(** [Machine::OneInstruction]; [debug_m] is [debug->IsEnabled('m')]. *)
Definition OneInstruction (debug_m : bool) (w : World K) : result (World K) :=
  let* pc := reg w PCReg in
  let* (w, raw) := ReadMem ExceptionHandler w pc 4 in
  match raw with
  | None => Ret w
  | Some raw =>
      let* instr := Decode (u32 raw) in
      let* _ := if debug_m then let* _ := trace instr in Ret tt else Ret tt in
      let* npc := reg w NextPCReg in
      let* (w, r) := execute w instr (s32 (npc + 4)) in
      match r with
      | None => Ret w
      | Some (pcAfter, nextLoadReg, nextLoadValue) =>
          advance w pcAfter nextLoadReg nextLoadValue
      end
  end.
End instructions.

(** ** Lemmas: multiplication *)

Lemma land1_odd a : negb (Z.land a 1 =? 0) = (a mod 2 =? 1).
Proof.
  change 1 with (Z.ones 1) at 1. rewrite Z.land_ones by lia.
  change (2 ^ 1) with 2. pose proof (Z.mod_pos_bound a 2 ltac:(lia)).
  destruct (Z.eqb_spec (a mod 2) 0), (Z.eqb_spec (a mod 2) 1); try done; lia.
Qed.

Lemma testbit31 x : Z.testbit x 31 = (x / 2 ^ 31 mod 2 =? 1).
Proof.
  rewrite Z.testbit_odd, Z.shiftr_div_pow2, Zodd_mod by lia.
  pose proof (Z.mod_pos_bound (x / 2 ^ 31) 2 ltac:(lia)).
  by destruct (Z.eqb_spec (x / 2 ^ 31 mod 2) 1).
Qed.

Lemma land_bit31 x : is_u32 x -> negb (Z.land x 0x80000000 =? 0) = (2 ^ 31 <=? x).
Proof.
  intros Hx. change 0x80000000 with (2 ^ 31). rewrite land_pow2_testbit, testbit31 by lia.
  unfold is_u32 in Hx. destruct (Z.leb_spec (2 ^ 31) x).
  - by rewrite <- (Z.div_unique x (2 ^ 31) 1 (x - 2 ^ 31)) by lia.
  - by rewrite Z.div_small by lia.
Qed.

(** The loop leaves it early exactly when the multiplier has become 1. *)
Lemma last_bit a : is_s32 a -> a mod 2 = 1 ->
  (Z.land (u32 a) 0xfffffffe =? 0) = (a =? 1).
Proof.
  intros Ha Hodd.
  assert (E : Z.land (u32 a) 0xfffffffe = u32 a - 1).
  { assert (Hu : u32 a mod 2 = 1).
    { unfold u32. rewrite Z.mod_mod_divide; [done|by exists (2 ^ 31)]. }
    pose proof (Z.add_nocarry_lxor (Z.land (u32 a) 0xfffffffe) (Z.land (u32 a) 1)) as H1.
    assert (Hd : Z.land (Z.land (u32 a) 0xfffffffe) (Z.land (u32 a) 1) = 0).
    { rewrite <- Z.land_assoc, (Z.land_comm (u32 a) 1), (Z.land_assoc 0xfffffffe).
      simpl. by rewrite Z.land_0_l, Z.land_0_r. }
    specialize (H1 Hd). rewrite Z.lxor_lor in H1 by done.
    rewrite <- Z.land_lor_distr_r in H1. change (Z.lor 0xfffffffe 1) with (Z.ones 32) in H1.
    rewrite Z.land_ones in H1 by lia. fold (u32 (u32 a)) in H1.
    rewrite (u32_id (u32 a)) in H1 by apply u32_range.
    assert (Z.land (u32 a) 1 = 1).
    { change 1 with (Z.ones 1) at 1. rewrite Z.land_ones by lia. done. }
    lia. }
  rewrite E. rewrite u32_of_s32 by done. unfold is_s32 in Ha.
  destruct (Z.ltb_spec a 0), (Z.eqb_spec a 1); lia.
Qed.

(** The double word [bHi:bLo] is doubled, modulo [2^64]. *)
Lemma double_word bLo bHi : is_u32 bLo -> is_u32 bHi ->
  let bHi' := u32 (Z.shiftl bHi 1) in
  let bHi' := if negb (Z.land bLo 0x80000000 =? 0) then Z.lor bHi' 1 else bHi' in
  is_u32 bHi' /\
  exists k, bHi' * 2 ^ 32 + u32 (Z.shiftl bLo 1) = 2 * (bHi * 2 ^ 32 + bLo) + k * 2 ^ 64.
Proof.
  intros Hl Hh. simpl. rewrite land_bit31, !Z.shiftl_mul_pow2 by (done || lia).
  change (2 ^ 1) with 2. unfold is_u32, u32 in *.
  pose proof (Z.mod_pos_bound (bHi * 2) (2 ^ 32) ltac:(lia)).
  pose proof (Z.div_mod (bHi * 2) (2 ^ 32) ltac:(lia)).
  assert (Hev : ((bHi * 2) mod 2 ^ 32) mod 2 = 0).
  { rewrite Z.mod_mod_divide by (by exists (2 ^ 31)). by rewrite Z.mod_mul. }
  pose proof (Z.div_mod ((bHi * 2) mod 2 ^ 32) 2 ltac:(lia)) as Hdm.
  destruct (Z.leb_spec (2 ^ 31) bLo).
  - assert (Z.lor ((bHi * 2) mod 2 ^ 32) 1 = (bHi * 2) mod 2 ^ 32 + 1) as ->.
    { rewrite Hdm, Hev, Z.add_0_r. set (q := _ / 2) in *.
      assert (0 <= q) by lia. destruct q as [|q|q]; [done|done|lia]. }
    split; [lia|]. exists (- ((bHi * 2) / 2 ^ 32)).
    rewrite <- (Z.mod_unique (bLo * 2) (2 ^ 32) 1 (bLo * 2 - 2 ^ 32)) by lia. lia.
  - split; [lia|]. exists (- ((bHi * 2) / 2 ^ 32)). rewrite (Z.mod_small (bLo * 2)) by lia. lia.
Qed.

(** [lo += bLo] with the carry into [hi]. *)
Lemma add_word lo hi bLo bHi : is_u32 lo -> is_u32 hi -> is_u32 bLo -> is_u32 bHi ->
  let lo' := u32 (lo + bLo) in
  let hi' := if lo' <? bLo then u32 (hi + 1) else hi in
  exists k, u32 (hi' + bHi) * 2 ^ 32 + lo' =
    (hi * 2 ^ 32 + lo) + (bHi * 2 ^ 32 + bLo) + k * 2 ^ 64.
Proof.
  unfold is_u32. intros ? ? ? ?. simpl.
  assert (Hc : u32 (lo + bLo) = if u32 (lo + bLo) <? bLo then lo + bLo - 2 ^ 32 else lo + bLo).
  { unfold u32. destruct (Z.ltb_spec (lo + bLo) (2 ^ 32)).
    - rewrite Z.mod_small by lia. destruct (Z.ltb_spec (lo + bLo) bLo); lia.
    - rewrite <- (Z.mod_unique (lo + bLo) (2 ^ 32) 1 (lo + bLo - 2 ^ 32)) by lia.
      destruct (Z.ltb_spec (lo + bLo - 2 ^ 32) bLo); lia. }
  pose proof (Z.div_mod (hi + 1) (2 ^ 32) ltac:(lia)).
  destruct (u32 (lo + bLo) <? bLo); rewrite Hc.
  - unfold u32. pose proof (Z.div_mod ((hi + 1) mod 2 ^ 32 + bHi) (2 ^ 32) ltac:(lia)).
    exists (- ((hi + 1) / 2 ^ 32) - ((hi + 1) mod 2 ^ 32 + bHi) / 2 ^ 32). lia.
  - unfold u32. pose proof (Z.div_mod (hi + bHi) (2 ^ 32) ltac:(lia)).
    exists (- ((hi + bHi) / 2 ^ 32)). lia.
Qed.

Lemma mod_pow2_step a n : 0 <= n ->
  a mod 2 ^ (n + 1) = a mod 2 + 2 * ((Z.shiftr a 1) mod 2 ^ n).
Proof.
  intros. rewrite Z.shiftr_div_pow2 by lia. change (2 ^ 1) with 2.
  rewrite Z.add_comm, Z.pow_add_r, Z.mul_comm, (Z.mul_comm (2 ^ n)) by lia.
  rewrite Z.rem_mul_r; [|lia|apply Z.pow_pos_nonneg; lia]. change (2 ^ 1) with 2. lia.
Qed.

◇ ◇ ◇ ◇ ◇ ◇ ◇

Return the whole of the data, character for character.

(** [Machine::OneInstruction]; [debug_m] is [debug->IsEnabled('m')]. *)
Definition OneInstruction (debug_m : bool) (w : World K) : result (World K) :=
  let* pc := reg w PCReg in
  let* (w, raw) := ReadMem ExceptionHandler w pc 4 in
  match raw with
  | None => Ret w
  | Some raw =>
      let* instr := Decode (u32 raw) in
      let* _ := if debug_m then let* _ := trace instr in Ret tt else Ret tt in
      let* npc := reg w NextPCReg in
      let* (w, r) := execute w instr (s32 (npc + 4)) in
      match r with
      | None => Ret w
      | Some (pcAfter, nextLoadReg, nextLoadValue) =>
          advance w pcAfter nextLoadReg nextLoadValue
      end
  end.
End instructions.

(** ** Lemmas: multiplication *)

Lemma land1_odd a : negb (Z.land a 1 =? 0) = (a mod 2 =? 1).
Proof.
  change 1 with (Z.ones 1) at 1. rewrite Z.land_ones by lia.
  change (2 ^ 1) with 2. pose proof (Z.mod_pos_bound a 2 ltac:(lia)).
  destruct (Z.eqb_spec (a mod 2) 0), (Z.eqb_spec (a mod 2) 1); try done; lia.
Qed.

Lemma testbit31 x : Z.testbit x 31 = (x / 2 ^ 31 mod 2 =? 1).
Proof.
  rewrite Z.testbit_odd, Z.shiftr_div_pow2, Zodd_mod by lia.
  pose proof (Z.mod_pos_bound (x / 2 ^ 31) 2 ltac:(lia)).
  by destruct (Z.eqb_spec (x / 2 ^ 31 mod 2) 1).
Qed.

Lemma land_bit31 x : is_u32 x -> negb (Z.land x 0x80000000 =? 0) = (2 ^ 31 <=? x).
Proof.
  intros Hx. change 0x80000000 with (2 ^ 31). rewrite land_pow2_testbit, testbit31 by lia.
  unfold is_u32 in Hx. destruct (Z.leb_spec (2 ^ 31) x).
  - by rewrite <- (Z.div_unique x (2 ^ 31) 1 (x - 2 ^ 31)) by lia.
  - by rewrite Z.div_small by lia.
Qed.

(** The loop leaves it early exactly when the multiplier has become 1. *)
Lemma last_bit a : is_s32 a -> a mod 2 = 1 ->
  (Z.land (u32 a) 0xfffffffe =? 0) = (a =? 1).
Proof.
  intros Ha Hodd.
  assert (E : Z.land (u32 a) 0xfffffffe = u32 a - 1).
  { assert (Hu : u32 a mod 2 = 1).
    { unfold u32. rewrite Z.mod_mod_divide; [done|by exists (2 ^ 31)]. }
    pose proof (Z.add_nocarry_lxor (Z.land (u32 a) 0xfffffffe) (Z.land (u32 a) 1)) as H1.
    assert (Hd : Z.land (Z.land (u32 a) 0xfffffffe) (Z.land (u32 a) 1) = 0).
    { rewrite <- Z.land_assoc, (Z.land_comm (u32 a) 1), (Z.land_assoc 0xfffffffe).
      simpl. by rewrite Z.land_0_l, Z.land_0_r. }
    specialize (H1 Hd). rewrite Z.lxor_lor in H1 by done.
    rewrite <- Z.land_lor_distr_r in H1. change (Z.lor 0xfffffffe 1) with (Z.ones 32) in H1.
    rewrite Z.land_ones in H1 by lia. fold (u32 (u32 a)) in H1.
    rewrite (u32_id (u32 a)) in H1 by apply u32_range.
    assert (Z.land (u32 a) 1 = 1).
    { change 1 with (Z.ones 1) at 1. rewrite Z.land_ones by lia. done. }
    lia. }
  rewrite E. rewrite u32_of_s32 by done. unfold is_s32 in Ha.
  destruct (Z.ltb_spec a 0), (Z.eqb_spec a 1); lia.
Qed.

(** The double word [bHi:bLo] is doubled, modulo [2^64]. *)
Lemma double_word bLo bHi : is_u32 bLo -> is_u32 bHi ->
  let bHi' := u32 (Z.shiftl bHi 1) in
  let bHi' := if negb (Z.land bLo 0x80000000 =? 0) then Z.lor bHi' 1 else bHi' in
  is_u32 bHi' /\
  exists k, bHi' * 2 ^ 32 + u32 (Z.shiftl bLo 1) = 2 * (bHi * 2 ^ 32 + bLo) + k * 2 ^ 64.
Proof.
  intros Hl Hh. simpl. rewrite land_bit31, !Z.shiftl_mul_pow2 by (done || lia).
  change (2 ^ 1) with 2. unfold is_u32, u32 in *.
  pose proof (Z.mod_pos_bound (bHi * 2) (2 ^ 32) ltac:(lia)).
  pose proof (Z.div_mod (bHi * 2) (2 ^ 32) ltac:(lia)).
  assert (Hev : ((bHi * 2) mod 2 ^ 32) mod 2 = 0).
  { rewrite Z.mod_mod_divide by (by exists (2 ^ 31)). by rewrite Z.mod_mul. }
  pose proof (Z.div_mod ((bHi * 2) mod 2 ^ 32) 2 ltac:(lia)) as Hdm.
  destruct (Z.leb_spec (2 ^ 31) bLo).
  - assert (Z.lor ((bHi * 2) mod 2 ^ 32) 1 = (bHi * 2) mod 2 ^ 32 + 1) as ->.
    { rewrite Hdm, Hev, Z.add_0_r. set (q := _ / 2) in *.
      assert (0 <= q) by lia. destruct q as [|q|q]; [done|done|lia]. }
    split; [lia|]. exists (- ((bHi * 2) / 2 ^ 32)).
    rewrite <- (Z.mod_unique (bLo * 2) (2 ^ 32) 1 (bLo * 2 - 2 ^ 32)) by lia. lia.
  - split; [lia|]. exists (- ((bHi * 2) / 2 ^ 32)). rewrite (Z.mod_small (bLo * 2)) by lia. lia.
Qed.

(** [lo += bLo] with the carry into [hi]. *)
Lemma add_word lo hi bLo bHi : is_u32 lo -> is_u32 hi -> is_u32 bLo -> is_u32 bHi ->
  let lo' := u32 (lo + bLo) in
  let hi' := if lo' <? bLo then u32 (hi + 1) else hi in
  exists k, u32 (hi' + bHi) * 2 ^ 32 + lo' =
    (hi * 2 ^ 32 + lo) + (bHi * 2 ^ 32 + bLo) + k * 2 ^ 64.
Proof.
  unfold is_u32. intros ? ? ? ?. simpl.
  assert (Hc : u32 (lo + bLo) = if u32 (lo + bLo) <? bLo then lo + bLo - 2 ^ 32 else lo + bLo).
  { unfold u32. destruct (Z.ltb_spec (lo + bLo) (2 ^ 32)).
    - rewrite Z.mod_small by lia. destruct (Z.ltb_spec (lo + bLo) bLo); lia.
    - rewrite <- (Z.mod_unique (lo + bLo) (2 ^ 32) 1 (lo + bLo - 2 ^ 32)) by lia.
      destruct (Z.ltb_spec (lo + bLo - 2 ^ 32) bLo); lia. }
  pose proof (Z.div_mod (hi + 1) (2 ^ 32) ltac:(lia)).
  destruct (u32 (lo + bLo) <? bLo); rewrite Hc.
  - unfold u32. pose proof (Z.div_mod ((hi + 1) mod 2 ^ 32 + bHi) (2 ^ 32) ltac:(lia)).
    exists (- ((hi + 1) / 2 ^ 32) - ((hi + 1) mod 2 ^ 32 + bHi) / 2 ^ 32). lia.
  - unfold u32. pose proof (Z.div_mod (hi + bHi) (2 ^ 32) ltac:(lia)).
    exists (- ((hi + bHi) / 2 ^ 32)). lia.
Qed.

Lemma mod_pow2_step a n : 0 <= n ->
  a mod 2 ^ (n + 1) = a mod 2 + 2 * ((Z.shiftr a 1) mod 2 ^ n).
Proof.
  intros. rewrite Z.shiftr_div_pow2 by lia. change (2 ^ 1) with 2.
  rewrite Z.add_comm, Z.pow_add_r, Z.mul_comm, (Z.mul_comm (2 ^ n)) by lia.
  rewrite Z.rem_mul_r; [|lia|apply Z.pow_pos_nonneg; lia]. change (2 ^ 1) with 2. lia.
Qed.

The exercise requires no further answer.